Ingredients: • 2 (10 oz) package frozen chopped broccoli • 1 can cream of celery soup, undiluted • 3/4 cup mayonnaise • 2 eggs, well-beaten • 2 tablespoon finely chopped onion • 1 cup shredded cheddar cheese • Town House or Ritz crackers, crumbled • Butter

Cook broccoli according to package. Stir in remaining ingredients, blend well. Turn into greased 2 quart casserole dish. Top with cracker crumbs blended with melted butter. Bake at 350 degrees for 35 minutes.

Weaver Family

Students: Henry Weaver (4), Rowe Weaver (2)

Culture of Origin: USA

Why this recipe is meaningful:

Henry's and Rowe's grandmother loved serving southern "stick to your ribs" dishes and this one was their favorite! Since Barbara passed in 2018, her broccoli casserole has become a treasured Thanksgiving staple in our house. From the time we pull out her old handwritten recipe card to the last bite of creamy comfort-food decadence, it's like she's right there with us.

BAKED APRICOTS

Summers Family

Student: Kennon Summers (4), Merrill Summers (2)
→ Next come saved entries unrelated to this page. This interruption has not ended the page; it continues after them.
Lemma push_step_ok N s g t p :
  qinv N s g → qpcs s t = p → node_of p ≠ None ∨ (∃ n tp tc, p = ESwing n tp tc) →
  ∃ s', push_step s t p = Some s' ∧ step_ok N s g s'.
Proof.
  intros Hi Hp Hpush. assert (Hid : qpcs s t ≠ QIdle) by (rewrite Hp; destruct p; try done; by destruct Hpush as [?|(? & ? & ? & ?)]).
  pose proof (thread_lt N s g t Hi Hid) as Ht. pose proof (qi_know _ _ _ Hi t) as Hk. rewrite Hp in Hk.
  assert (Hown : ∀ n, node_of p = Some n → pl g !! n = Some (Own t) ∧ is_Some (mem s !! n)).
  { intros n Hn. assert (Ho : pl g !! n = Some (Own t)) by (apply (qi_node _ _ _ Hi); by rewrite Hp).
    split; [done|]. apply (qi_dom _ _ _ Hi). eauto. }
  assert (Hst : ∀ n tp, live p = Some n → stale p = Some tp → tp ∈ gu g ∧ is_Some (mem s !! tp)).
  { intros n tp H1 H2. rewrite <- Hp in H1, H2. destruct (qi_stale _ _ _ Hi t n tp H1 H2) as (H3 & _). split; [done|].
    by apply (qi_used _ _ _ Hi). }
  assert (Hg : ∀ p', live p' = live p → node_of p' = node_of p → (∀ tp, stale p' = Some tp → stale p = Some tp) → know s g p' →
    step_ok N s g (qgo s t p')).
  { intros p' H1 H2 H3 H4. apply step_go; rewrite ?Hp; try done. intros n Hn. apply Hown. congruence. }
  destruct p as [|n v|n|n|n|n tc|n tp tc|n tp tc nc|n tp tc nc np|n tp tc np|n tp tc nc|n tp tc| | | | | | | | | |];
    try (by destruct Hpush as [?|(? & ? & ? & ?)]); cbn [know] in Hk; simpl push_step.
  - destruct (Hown n eq_refl) as [Ho [nd Hnd]]. rewrite Hnd. simpl. eexists. split; [done|].
    eapply step_write; rewrite ?Hp; try done. by left.
  - destruct (Hown n eq_refl) as [Ho [nd Hnd]]. rewrite Hnd. simpl. eexists. split; [done|].
    eapply step_write; rewrite ?Hp; try done; [by right|]. simpl. unfold ptr_of. by rewrite lookup_insert_eq.
  - destruct (Hown n eq_refl) as [Ho [nd Hnd]]. rewrite Hnd. simpl. eexists. split; [done|].
    unfold ptr_of in Hk. rewrite Hnd in Hk. simpl in Hk.
    eapply step_ok_same; [done..| |apply (qinv_ready N s g t n nd); [done|done|done|congruence]].
    exact (contents_write N s g n _ t Hi Ho).
  - eexists. split; [done|]. apply Hg; try done. simpl. rewrite (qi_tc _ _ _ Hi). lia.
  - eexists. split; [done|]. eapply queue_step_load; rewrite ?Hp; done.
  - destruct (Hst n tp eq_refl eq_refl) as [Hu [nd Hnd]]. rewrite Hnd. simpl. eexists. split; [done|]. apply Hg; try done.
    simpl. destruct Hk as [Hc Hk]. split; [done|]. intros E. specialize (Hk E). split; [done|]. unfold ptr_of. rewrite Hnd.
    simpl. intros [= Hn0]. apply (qi_count _ _ _ Hi tp nd Hu Hnd). split; [done|]. unfold placed.
    by rewrite (proj1 (qi_plq _ _ _ Hi tp)) by (rewrite Hk; apply Hi).
  - destruct (Hst n tp eq_refl eq_refl) as [Hu [nd Hnd]]. rewrite Hnd. simpl. eexists. split; [done|]. apply Hg; try done.
    simpl. destruct Hk as [Hc Hk]. split; [done|]. intros E. destruct (Hk E) as [Ek Hz]. unfold ptr_of in *. rewrite Hnd in *. simpl in *.
    split_and!; [done| |congruence]. intros E0. rewrite E0 in Hz. auto.
  - destruct Hk as [Hc Hk]. destruct (Z.eqb_spec (tail_count s) tc) as [E|E]; simpl.
    + rewrite (qi_tc _ _ _ Hi) in E. destruct (Hk (eq_sym E)) as (Ht1 & Hz & Hy). destruct np as [np|]; eexists; (split; [done|]); apply Hg; try done.
      * simpl. split; [done|]. intros _. auto.
      * simpl. auto.
    + eexists. split; [done|]. by apply Hg.
  - destruct (cas_tail_ok N s g tp tc np Hi Hk) as [[E1 E2]|(E1 & E2 & Ec & Et & Hs)];
      destruct (cas_tail s tp tc np) as [b s1]; simpl in E1, E2; subst b s1; (eexists; split; [done|]).
    + eapply queue_step_load; rewrite ?Hp; try done. simpl. rewrite (qi_tc _ _ _ Hi). split; [lia|done].
    + apply step_swing; rewrite ?Hp; try done.
      * destruct (decide (tx s + 1 < 2 ^ 64)); [left; auto|right; lia].
      * intros m [= <-]. by apply Hown.
      * simpl. lia.
  - destruct Hk as (-> & Hc & Hk). destruct (Hst n tp eq_refl eq_refl) as [Hu [nd Hnd]]. unfold cas_next. rewrite Hnd. simpl.
    destruct (bool_decide (next_ptr nd = None) && (next_count nd =? 0)) eqn:E; simpl.
    + apply andb_true_iff in E as [E1%bool_decide_eq_true E2%Z.eqb_eq]. destruct (Hown n eq_refl) as [Ho [ndn Hn]].
      pose proof (link_notin N s g t n tp tc Hi Hp) as Hni. apply not_elem_of_cons in Hni as [Hni _].
      rewrite lookup_insert_ne by done. rewrite Hn. simpl. eexists. split; [done|].
      by apply (step_link N s g t n tp tc nd ndn).
    + eexists. split; [done|]. by apply Hg.
  - destruct (cas_tail_ok N s g tp tc n Hi Hk) as [[E1 E2]|(E1 & E2 & Ec & Et & Hs)]; rewrite E2; (eexists; split; [done|]).
    + apply step_go; rewrite ?Hp; done.
    + apply step_swing; rewrite ?Hp; try done. destruct (decide (tx s + 1 < 2 ^ 64)); [left; auto|right; lia].
Qed.
(** ** Properties *)

(** The run queue of the scheduler is a FIFO of fibers whose nodes are never lost or used twice: pushing
    appends the fibers in order and getting a fiber removes the first one, while every pool element stays in exactly
    one place. When the system allocator fails, [fev_push_one] and [fev_push_stq] abort the process, and
    [fev_sched_put] returns [-ENOMEM] without any effect; they fail for no other reason. *)
Theorem simple_run_queue_fifo N sz alloc s l gl fs w f fs' :
  0 <= sz < 2 ^ 64 →
  (∀ s n, alloc s = Some n → mem (run_queue s) !! n = None ∧ next (pool_global s) !! n = None) →
  prep N sz s [] l gl fs → (w < N)%nat → fs' ≠ [] →
  (∃ r, fev_push_one alloc s w f = Some r ∧ push_spec N sz alloc fs [f] r) ∧
  (∃ r, fev_push_stq alloc s w fs' (Z.of_nat (length fs')) = Some r ∧ push_spec N sz alloc fs fs' r) ∧
  (∃ s' l' gl', get_fiber s w = Some (head fs, s') ∧ prep N sz s' [] l' gl' (tail fs)) ∧
  (∃ ret s', fev_sched_put alloc s f = Some (ret, s') ∧
     ((ret = 0 ∧ ∃ l' gl', prep N sz s' [] l' gl' (fs ++ [f])) ∨
      (ret = - ENOMEM ∧ prep N sz s' [] l gl fs ∧ ∃ s0, alloc s0 = None))).
Proof.
  intros Hsz Ha Hr Hw Hne. split; [by apply (pool_push_one_ok _ _ _ Hsz Ha s l gl)|]. split.
  { unfold fev_push_stq. rewrite bool_decide_false by done. simpl negb.
    assert (0 < length fs')%nat by (destruct fs'; [done|simpl; lia]). rewrite (proj2 (Z.ltb_lt 0 _)) by lia.
    by apply (pool_push_stq_ok _ _ _ Hsz Ha s l gl). }
  split; [by apply (get_fiber_ok _ _ Hsz s l gl)|]. by apply (sched_put_ok _ _ _ Hsz Ha s l gl).
Qed.
(* ===== verification/Init.v ===== *)
(** Creation and destruction: the error paths of [fev_sched_init] and
    [fev_sched_create], of the epoll back end and the timers, of
    [fev_sched_run], and of the semaphore, mutex and condition variable.

    The state is the list of resources that are held. Whatever may fail asks
    the environment: the next of the [answers] is the return value, 0 for
    success. Releasing something that is not held (a double free, a close of a
    closed descriptor, a free through a pointer that was never assigned) is a
    fault. *)

From S2P Require Import Prelude.

Local Open Scope Z_scope.

(** ** Resources *)

Inductive res :=
| RSched | RWorkers | TWorkersPtr          (* [sched->workers] points to the array *)
| RRunQueue (i : nat) | RRunQueueLock (i : nat) | RSharedQueue | RNode | RQueueLock | RFallbackLock
| REpoll | RKqueue | REvent | RTimerFd (i : nat) | RIlock (i : nat) | RMinLock (i : nat)
| RSem | RStartSem | RThrs | RThr (i : nat) | TStartSemPtr
| TWaiting (i : nat)                       (* the thread waits for [start_sem] *)
| RObject | RWqLock | RArgs
| RRing (i : nat) | RSqRing (i : nat) | RCqRing (i : nat) | RSqes (i : nat) | REventFd (i : nat) | RWaiters
| RFiber | RStack | RFiberCond | RFiberMutex
| TCounted                                 (* the fiber is counted in [num_fibers] *)
| TScheduled (here : bool).                (* it is in a run queue, of the current worker or of another scheduler *)

#[export] Instance res_eq_dec : EqDecision res.
Proof. solve_decision. Defined.

Record rs := mk_rs { rheld : list res; answers : list Z }.

Definition M (A : Type) : Type := rs → option (A * rs).
Definition ret {A} (x : A) : M A := λ s, Some (x, s).
Definition bind {A B} (m : M A) (k : A → M B) : M B := λ s, '(x, s) ← m s; k x s.
Notation "x <- m ;; k" := (bind m (λ x, k)) (at level 100, m at next level, right associativity).
Notation "m ;;; k" := (bind m (λ _, k)) (at level 100, right associativity).

(** Ask the environment. *)
Definition ask : M Z := λ s,
  match answers s with
  | [] => Some (0, s)
  | e :: rest => Some (e, mk_rs (rheld s) rest)
  end.

Definition hold (r : res) : M unit := λ s, Some (tt, mk_rs (r :: rheld s) (answers s)).
(* ===== verification/QsbrQueue.v ===== *)
(** The queue of [src/src/fev_qsbr_queue.h]: an unbounded lock-free queue whose nodes are never used again before
    all threads have been quiescent (file [Qsbr]).

    A step is one access to the queue or to a node that is in it. A weak compare-and-swap may fail although the
    value is the expected one; the label says so. The caller of a pop hands the node it gets back over to QSBR: the node
    may be freed when every thread has announced a quiescent state since then. Accessing a freed node or [NULL] is
    undefined. *)

From S2P Require Import Prelude.

(** ** The queue *)

Record fev_qsbr_queue_node := mk_node { value : Z; next : option loc }.

(** [n]: the node that is pushed; [t]: the local variable [tail]; [h]: the local variable [head]. *)
Inductive qpc :=
| QIdle
| PTail (n : loc) | PLink (n : loc) (t : option loc) | PHelp (n : loc) (t nx : option loc) | PSwing (n : loc) (t : option loc)
| DHead | DNext (h : loc) | DCas (h nx : loc) | DValue (h nx : loc)
| DRet (r : option (Z * loc)).

#[export] Instance qpc_eq_dec : EqDecision qpc.
Proof. solve_decision. Defined.

(** Ghost: the operations in the order in which they take effect. *)
Inductive event := EPush (v : Z) | EPop (r : option Z).

Record queue := mk_queue {
  nodes : gmap loc fev_qsbr_queue_node;
  head : loc;
  tail : option loc;
  pcs : nat → qpc;
  freed : gset loc;
  pending : gmap loc (gset nat);       (* released nodes, and the threads that have not been quiescent since *)
  hist : list (nat * event);           (* latest first *)
}.

Implicit Types (s : queue) (t : nat).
Culture of Origin: Southeastern USA

Why this recipe is meaningful:

A simple but delicious accompaniment to your Thanksgiving turkey! Ingredients: • Two 28 oz. cans of apricots, drained • A pound of light brown sugar • One 12 oz. box of Ritz crackers, crushed

Instructions: Grease a three-quart glass baking dish. Place a layer of apricots in the bottom. Sprinkle with sugar and then crackers. Dot with butter. Repeat creating a second layer. Bake at 300 degrees for one hour. Serves 12.

SWEET POTATO SOUFFLÉ

Ingredients: • 3 C. mashed sweet potatoes • 1 stick margarine • 1 C. sugar • 2 t. vanilla • 2 eggs • 1/2 C. milk Mix all ingredients and put in a baking dish.

Topping Ingredients: • 1 stick margarine • 1 C. brown sugar • 1/3 C. flour • 1 C. chopped pecans

Instructions: Combine brown sugar with flour. Mix with margarine and nuts. Sprinkle over top of potato mixture in baking dish. Bake approximately 30 minutes at 350 degrees.

West-Sanford Family

Students: Lillian Sanford (5), Caroline Harris Sanford (4)

Culture of Origin: Southern United States

Why this recipe is meaningful:

This recipe is meaningful to my children because we have this dish for Thanksgiving and Christmas every year. The girls like knowing that it is the their great grandmother's recipe.